> [Exercise description]
Whenever a line in the data below includes the string "UserForkFrame", copy it out.

Start of Available records

(* ===== verification/Syscall.v ===== *)
(** * System calls (kernel/src/syscall.rs)

    The dispatcher behind interrupt 0x80 and its handlers: the arguments come
    in as 64-bit words and user addresses, each handler copies and checks them,
    calls the process layer, packs the result into one word, and the dispatcher
    delivers a pending signal before the return.  A read or write of a pipe
    goes on as a thread of [Pipe], and sleeping, exit and exec leave the
    dispatcher: [Reply] says how a call ends.

    Copies from and to user memory, the loader of programs, file mappings, the
    network and the write-back of mounted volumes are classes. *)
From stdpp Require Import list gmap.
From Stdlib Require Import Strings.Byte.
From S2P Require Import Prelude Config Cwd Process.
From S2P Require Vfs VfsPath Pipe Ipc Sched Capability Environment AuditLog Keyboard.

(** ** Data *)

Record UserForkFrame := mkFrame {
  r15 : Z; r14 : Z; r13 : Z; r12 : Z; r11 : Z; r10 : Z; r9 : Z; r8 : Z; rbp : Z; rdi : Z; rsi : Z; rdx : Z; rcx : Z;
  rbx : Z; rax : Z; rip : Z; cs : Z; rflags : Z; rsp : Z; ss : Z }.
Definition set_rax x (f : UserForkFrame) : UserForkFrame :=
  mkFrame (r15 f) (r14 f) (r13 f) (r12 f) (r11 f) (r10 f) (r9 f) (r8 f) (rbp f) (rdi f) (rsi f) (rdx f) (rcx f) (rbx f)
    x (rip f) (cs f) (rflags f) (rsp f) (ss f).
Definition child_return (self : UserForkFrame) : UserForkFrame := set_rax 0 self.
(** The three assignments at the end of [prepare_signal_delivery]. *)
Definition enter_handler (new_rsp handler sig : Z) (f : UserForkFrame) : UserForkFrame :=
  mkFrame (r15 f) (r14 f) (r13 f) (r12 f) (r11 f) (r10 f) (r9 f) (r8 f) (rbp f) sig (rsi f) (rdx f) (rcx f) (rbx f)
    (rax f) handler (cs f) (rflags f) new_rsp (ss f).

Definition IO_WRITE : Z := Z.shiftl 1 0.
Definition IO_OPEN : Z := Z.shiftl 1 1.
Definition IO_READ : Z := Z.shiftl 1 2.
Definition IO_CLOSE : Z := Z.shiftl 1 3.
Definition IO_MMAP : Z := Z.shiftl 1 4.
Definition IO_MUNMAP : Z := Z.shiftl 1 5.
Definition IO_FILE_WRITE : Z := Z.shiftl 1 6.
Definition IO_GETUID : Z := Z.shiftl 1 7.
Definition IO_GETGID : Z := Z.shiftl 1 8.
Definition IO_EXEC : Z := Z.shiftl 1 9.
Definition IO_FORK : Z := Z.shiftl 1 10.
Definition IO_STDIN : Z := Z.shiftl 1 11.
Definition IO_STDERR : Z := Z.shiftl 1 12.

Inductive Number :=
| Read | Write | Open | Exit | Getpid | Waitpid | Close | Yield | Mmap | Munmap | FileWrite | MessageSend
| MessageReceive | Getuid | Getgid | Exec | Fork | Stat | Readdir | Mkdir | Chdir | Getcwd | Dup | PipeCall | Dup2
| Getppid | Kill | Lseek | Unlink | Sleep | Rename | Getticks | Sync | Ioctl | Sigaction | Getpgrp | Setpgid
| Socket | Bind | Connect | NetSend | NetRecv | NetClose | NetInfo | DnsStart | DnsPoll | NetPeer | Dhcp
| PingStart | PingPoll | ExecCommand | EnvGet | EnvSet | EnvCount | EnvEntry | ProcessCount | ProcessInfoCall
| SpawnCommand | MmapFile | MmapFileWritable | MmapFileLazy | MmapFileLazyWritable | MmapFileShared | Msync.
#[export] Instance Number_eq_dec : EqDecision Number.
Proof. solve_decision. Defined.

End of Available records

> [Output of the task]
Record UserForkFrame := mkFrame {
Definition set_rax x (f : UserForkFrame) : UserForkFrame :=
Definition child_return (self : UserForkFrame) : UserForkFrame := set_rax 0 self.
Definition enter_handler (new_rsp handler sig : Z) (f : UserForkFrame) : UserForkFrame :=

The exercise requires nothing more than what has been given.